Rechtbank Overijssel, kort geding civiel recht overig

ECLI:NL:RBOVE:2016:4019

Op 14 October 2016 heeft de Rechtbank Overijssel een kort geding procedure behandeld op het gebied van civiel recht overig, wat onderdeel is van het civiel recht. Het zaaknummer is C/08/192466 / KG ZA 16-334, bekend onder identificatienummer ECLI:NL:RBOVE:2016:4019. De plaats van zitting was Zwolle.

Soort procedure:
Zaaknummer(s):
C/08/192466 / KG ZA 16-334
Datum uitspraak:
14 October 2016
Datum publicatie:
17 October 2016
Advocaat:
mr. M.G.J. Smit te Rotterdam
Formele relaties:
Einduitspraak: ECLI:NL:RBOVE:2016:4135

Indicatie

Executiegeschil ontruiming woning.

Uitspraak

RECHTBANK OVERIJSSEL

Team kanton en handelsrecht

Zittingsplaats Zwolle

zaaknummer / rolnummer : C/08/192466 / KG ZA 16-334

Vonnis in kort geding van 14 oktober 2016

in de zaak van

[eiser] ,

wonende te [plaats] ,

eisende partij, hierna te noemen [eiser] ,

advocaat: mr. M.G.J. Smit te Rotterdam,

tegen

de besloten vennootschap met beperkte aansprakelijkheid

MARPI B.V.,

kantoorhoudende te Raalte,

gedaagde partij, hierna te noemen Marpi,

procederend in persoon, bijgestaan door mr. J.A. van Emden, werkzaam bij Janssen & Janssen gerechtsdeurwaarders te Eindhoven.

1
De procedure
1.1.

Het verloop van de procedure blijkt uit:

de vrijwillige verschijning van partijen

de conclusie van eis met producties 1 tot en met 12

de producties 1 tot en met 4 van de zijde van Marpi

de mondelinge behandeling op 13 oktober 2016

de mondelinge toelichting van de zijde van [eiser]

de pleitnota van Marpi.

1.2.

Ten slotte is vonnis bepaald.

2
Het geschil
2.1.

[eiser] vordert dat de voorzieningenrechter - bij vonnis uitvoerbaar bij voorraad - en op de minuut:

Marpi zal verbieden over te gaan tot ontruiming van de woning, totdat er in de bodemprocedure is beslist;

de tenuitvoerlegging van het vonnis van 14 juni 2016 zal verbieden totdat er in de bodemprocedure is beslist;

Marpi zal gebieden om de huurovereenkomst met [eiser] voort te zetten totdat er in de bodemprocedure is beslist;

Marpi zal gebieden de vaststellingsovereenkomst na te leven;

Marpi zal verbieden over te gaan tot ontruiming van de woning, voor het einde van de maand oktober 2016, dan wel voor een andere datum die de voorzieningenrechter redelijk voorkomt, indien en voor zover ontruiming van de woning door de voorzieningenrechter wel rechtmatig wordt bevonden,

Marpi zal veroordelen in de kosten van dit geding.

2.2.

Marpi voert verweer.

Overwegingen

3
De beoordeling
3.1.

Van een spoedeisend belang van [eiser] bij het gevorderde is in voldoende mate gebleken.

3.2.

Naar het oordeel van de voorzieningenrechter is het door [eiser] gevorderde verbod tot ontruiming in zoverre toewijsbaar dat de ontruiming op 14 oktober 2016 zal worden verboden.
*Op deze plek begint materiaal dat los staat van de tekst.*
(* ===== verification/ApiTuf.v ===== *)
(** storage/api/api_storage_tuf.go and the upload probes of
    api_storage_update.go: the TUF metadata of an update that is uploaded
    without any, and the refresh of the timestamps. *)
From S2P Require Import Prelude GoStrings Bytes GoPath Schema World BaseFs Crypto Models Tar Configs Updates Ostree FsHandles Tuf TufFs ApiStorage.

Record TargetOptions := {
  AppVersion : Z; HardwareId : string; to_Name : string; OstreeHash : string; to_Tag : string;
  to_Apps : gmap string string; BaseUrl : string
}.
Record generatedTargetCustom := {
  gc_Name : string; gc_Version : string; gc_HardwareIds : list string; gc_Tags : list string;
  TargetFormat : string; DockerComposeApps : gmap string string; (* composeAppURI.URI *)
  gc_CreatedAt : string
}.

(** [strings.Trim(s, cutset)]. *)
Fixpoint trim_set_left (cs s : string) : string :=
  match s with String c s' => if one_of cs c then trim_set_left cs s' else s | "" => "" end.
Fixpoint trim_set_right (cs s : string) : string :=
  match s with
  | "" => ""
  | String c s' =>
      match trim_set_right cs s' with
      | "" => if one_of cs c then "" else str1 c
      | r => String c r
      end
  end.
Definition trim_quotes (s : string) : string :=
  let quotes := String (byte 34) "'" in trim_set_right quotes (trim_set_left quotes s).

(** ** Probing an upload *)

Fixpoint parse_key_lines (key : string) (lines : list string) : string :=
  match lines with
  | [] => ""
  | line :: lines' =>
      match Cut line "=" with
      | Some (k, v) => if String.eqb (TrimSpace k) key then trim_quotes (TrimSpace v) else parse_key_lines key lines'
      | None => parse_key_lines key lines'
      end
  end.
Definition parseKeyValue (content key : string) : string := parse_key_lines key (Split content (byte 10)).
Definition isDir (path : string) : IO bool :=
  r ← try (os_Stat path); mret (match r with Ok Dir => true | _ => false end).

Definition with_apps (apps : gmap string string) (o : TargetOptions) : TargetOptions :=
  {| AppVersion := AppVersion o; HardwareId := HardwareId o; to_Name := to_Name o; OstreeHash := OstreeHash o;
     to_Tag := to_Tag o; to_Apps := apps; BaseUrl := BaseUrl o |}.
(** The entries that are directories, and the first entry of each. *)
Fixpoint probe_app_dirs (appsDir : string) (entries : list string) (apps : gmap string string) : IO (gmap string string) :=
  match entries with
  | [] => mret apps
  | e :: entries' =>
      d ← gets (λ w, is_dir w (filepath_Join [appsDir; e]));
      if negb d then probe_app_dirs appsDir entries' apps else
      sub ← os_ReadDir (filepath_Join [appsDir; e]);
      probe_app_dirs appsDir entries' (match sub with item :: _ => <[e := item]> apps | [] => apps end)
  end.
Definition probeApps (appsDir : string) (opts : TargetOptions) : IO TargetOptions :=
  entries ← os_ReadDir appsDir;
  apps ← probe_app_dirs appsDir entries ∅;
  mret (with_apps apps opts).

Section Probe.
Context `{Flate} (depth : nat).

Definition detectArch (repo ref : string) : IO string :=
  r ← try (Repo_ReadFile repo ref "/lib/ld-linux-aarch64.so.1");
  mret (if is_Ok r then "arm64-linux" else "amd64-linux").
Definition probeOstree (repo : string) (opts : TargetOptions) : IO TargetOptions :=
  heads ← ListHeads repo depth;
  match heads with
  | [] => fail (ErrMsg "no refs found under refs/heads")
  | ref :: _ =>
      hash ← ReadRef repo ref;
      r ← try (Repo_ReadFile repo ref "/usr/lib/os-release");
      let version := match r with
        | Ok data =>
            let v := parseKeyValue data "IMAGE_VERSION" in
            if String.eqb v "" then AppVersion opts
            else match Atoi v with Some n => n | None => AppVersion opts end
        | Err _ => AppVersion opts
        end in
      r ← try (Repo_ReadFile repo ref "/usr/lib/sota/conf.d/40-hardware-id.toml");
      let hw := match r with Ok data => parseKeyValue data "primary_ecu_hardware_id" | Err _ => HardwareId opts end in
      hw ← (if String.eqb hw "" then detectArch repo ref else mret hw);
      mret {| AppVersion := version; HardwareId := hw; to_Name := ref; OstreeHash := hash;
              to_Tag := to_Tag opts; to_Apps := to_Apps opts; BaseUrl := BaseUrl opts |}
  end.
End Probe.

(** ** Generating the metadata *)

Section ApiTuf.
Context `{Digest, Ed25519, TimeFormat, JSON AtsTufTargets, JSON AtsTufMeta, JSON version_custom, JSON generatedTargetCustom}.
Context `{Canonical TargetsMeta, Canonical MetaMeta, Canonical AtsTufTargets, Canonical AtsTufMeta}.
Variable h : TufFsHandle.

(** One update: the highest of the two versions seen so far. *)
Definition latest_versions_step (acc : Z * Z) (targets : AtsTufTargets) : Z * Z :=
  let v := Version (tm_Common (targets_Signed targets)) in
  let latest := GetLatestTargetVersion targets in
  (if acc.1 <? v then v else acc.1, if acc.2 <? latest then latest else acc.2).
Fixpoint latest_versions_loop (updates : list Update) (acc : Z * Z) : IO (Z * Z) :=
  match updates with
  | [] => mret acc
  | u :: updates' =>
      r ← try (ReadTufMeta (tuf_updates h) (u_Name u) TufTargetsFile);
      latest_versions_loop updates' (match r with Ok targets => latest_versions_step acc targets | Err _ => acc end)
  end.
Definition getLatestVersions : IO (Z * Z) :=
  updates ← ListUpdates "";
  latest_versions_loop updates (1, 0).

Definition target_custom_of (opts : TargetOptions) (tgtVer : Z) (now : Z) : generatedTargetCustom :=
  {| gc_Name := to_Name opts; gc_Version := Itoa tgtVer; gc_HardwareIds := [HardwareId opts]; gc_Tags := [to_Tag opts];
     TargetFormat := "OSTREE";
     DockerComposeApps := map_imap (λ app hash,
       Some (BaseUrl opts +:+ "/composeapphack/" +:+ app +:+ "@sha256:" +:+ hash)) (to_Apps opts);
     gc_CreatedAt := rfc3339_utc now |}.
Definition GenerateTufMeta (tufDir : string) (opts : TargetOptions) : IO unit :=
  v ← wrap "unable to determine latest target versions" getLatestVersions;
  let tufVer := v.1 in
  let tgtVer := if negb (AppVersion opts =? 0) then AppVersion opts else wrap64 (v.2 + 1) in
  now ← time_now_ms;
  let customJSON := json_Marshal (target_custom_of opts tgtVer now) in
  ostreeHash ← wrap "invalid ostree hash" (lift (hex_DecodeString (OstreeHash opts)));
  expires ← expires_in (TargetsExpiration h);
  let version := wrap64 (tufVer + 1) in
  let targets := {|
    tm_Common := {| sc_Type := TufType RoleTargets; Version := version; Expires := expires |};
    Targets := {[to_Name opts +:+ "-" +:+ Itoa tgtVer :=
                 {| Length := 0; tf_Hashes := {["sha256" := ostreeHash]}; Custom := customJSON |}]} |} in
  sig ← wrap "unable to sign targets metadata" (lift (Sign h RoleTargets targets));
  t ← wrap "unable to marshal targets metadata"
        (lift (MarshalMeta {| targets_Signatures := [sig]; targets_Signed := targets |} version));
  let ss := {| mm_Common := {| sc_Type := TufType RoleSnapshot; Version := version; Expires := expires |};
               Meta := {[TufTargetsFile := t.2]} |} in
  sig ← wrap "unable to sign snapshot metadata" (lift (Sign h RoleSnapshot ss));
  s ← wrap "unable to marshal snapshot metadata"
        (lift (MarshalMeta {| meta_Signatures := [sig]; meta_Signed := ss |} version));
  let tsVersion := wrap64 (version * 1000) in
  tsExpires ← expires_in (TimestampExpiration h);
  let ts := {| mm_Common := {| sc_Type := TufType RoleTimestamp; Version := tsVersion; Expires := tsExpires |};
               Meta := {[TufSnapshotFile := s.2]} |} in
  sig ← wrap "unable to sign timestamp metadata" (lift (Sign h RoleTimestamp ts));
  z ← wrap "unable to marshal timestamp metadata"
        (lift (MarshalMeta {| meta_Signatures := [sig]; meta_Signed := ts |} tsVersion));
  wrap "unable to write targets metadata" (WriteMeta h tufDir t.1 s.1 z.1).

(** What the caller gives overrides what was probed. *)
Definition override (opts overrides : TargetOptions) : TargetOptions :=
  {| to_Name := if String.eqb (to_Name overrides) "" then to_Name opts else to_Name overrides;
     AppVersion := if AppVersion overrides =? 0 then AppVersion opts else AppVersion overrides;
     HardwareId := if String.eqb (HardwareId overrides) "" then HardwareId opts else HardwareId overrides;
     OstreeHash := if String.eqb (OstreeHash overrides) "" then OstreeHash opts else OstreeHash overrides;
     to_Apps := if Z.of_nat (size (to_Apps overrides)) =? 0 then to_Apps opts else to_Apps overrides;
     to_Tag := to_Tag opts; BaseUrl := BaseUrl opts |}.
Definition generateUpdateTuf `{Flate} (depth : nat) (updateDir tag : string) (overrides : TargetOptions) : IO unit :=
  let opts := {| AppVersion := 0; HardwareId := ""; to_Name := ""; OstreeHash := ""; to_Tag := tag; to_Apps := ∅;
                 BaseUrl := BaseUrl overrides |} in
  let ostreeDir := filepath_Join [updateDir; UpdatesOstreeDir] in
  d ← isDir ostreeDir;
  opts ← (if d : bool then wrap "unable to probe ostree repo" (probeOstree depth ostreeDir opts) else mret opts);
  let appsDir := filepath_Join [updateDir; "apps/apps"] in
  d ← isDir appsDir;
  opts ← (if d : bool then wrap "unable to probe apps" (probeApps appsDir opts) else mret opts);
  let opts := override opts overrides in
  if String.eqb (OstreeHash opts) "" then fail (ErrMsg "unable to determine ostree hash from upload") else
  let opts := {| AppVersion := AppVersion opts; HardwareId := HardwareId opts;
                 to_Name := if len (to_Name opts) =? 0 then "default" else to_Name opts;
                 OstreeHash := OstreeHash opts; to_Tag := to_Tag opts; to_Apps := to_Apps opts; BaseUrl := BaseUrl opts |} in
  if len (HardwareId opts) =? 0 then fail (ErrMsg "unable to determine hardware id from upload") else
  GenerateTufMeta (filepath_Join [updateDir; "tuf"]) opts.

(** The generator that CreateUpdate hands to the upload. *)
Definition tuf_create `{Flate} (depth : nat) (tag : string) (opts : TargetOptions) : option (string -> IO unit) :=
  if Enabled h then Some (λ updateDir, generateUpdateTuf depth updateDir tag opts) else None.

(** ** Refreshing the timestamps *)

Definition with_expires (e : Z) (m : MetaMeta) : MetaMeta :=
  {| mm_Common := {| sc_Type := sc_Type (mm_Common m); Expires := e; Version := Version (mm_Common m) |}; Meta := Meta m |}.
Definition refreshTufTimestamp (update : Update) : IO unit :=
  ts ← wrap "unable to read timestamp metadata" (ReadTufMeta (tuf_updates h) (u_Name update) TufTimestampFile);
  cutoff ← gets (λ w, clock w + 24 * hour_ms);
  if cutoff <? Expires (mm_Common (meta_Signed ts)) then mret tt else
  expires ← expires_in (TimestampExpiration h);
  let signed := with_expires expires (meta_Signed ts) in
  sig ← wrap "unable to sign timestamp metadata" (lift (Sign h RoleTimestamp signed));
  WriteTimestamp h (u_Name update) (json_Marshal {| meta_Signatures := [sig]; meta_Signed := signed |}).
Definition RefreshTufTimestamps : IO unit :=
  updates ← ListUpdates "";
  forM updates (λ u, ignore (refreshTufTimestamp u)).
(** GetTufRoot *)
Definition GetTufRoot (version : Z) : IO string := ReadRoot h version.
End ApiTuf.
De voorzieningenrechter zal Marpi voorts gebieden de ontruiming van de woning vooraf te laten gaan door een (nieuw) exploot in de zin van artikel 555 Rv, waarin de in dat artikel genoemde termijn van drie dagen in acht wordt genomen. Het onder A tot en met E meer of anders gevorderde zal niet worden toegewezen. Bij eindvonnis zal de voorzieningenrechter de gronden waarop deze beslissing rust geven. De beslissing over de proceskosten zal worden aangehouden.

Beslissing

4
De beslissing

De voorzieningenrechter

4.1.

verbiedt Marpi om op 14 oktober 2016 over te gaan tot ontruiming van de woning aan het [adres] [plaats] ,

4.2.

gebiedt Marpi een ontruiming van de woning aan het [adres] [plaats] op grond van artikel 555 Rv vooraf te laten gaan door een (nieuw) exploot van de deurwaarder waarin is voldaan aan de in artikel 555 Rv genoemde termijn van drie dagen,

4.3.

verklaart dit vonnis tot zover uitvoerbaar bij voorraad,

4.4.

wijst het meer of anders onder A tot en met E gevorderde af,

4.5.

houdt verder iedere beslissing aan.

Dit vonnis is gewezen door mr. F. Koster en in het openbaar uitgesproken op 14 oktober 2016.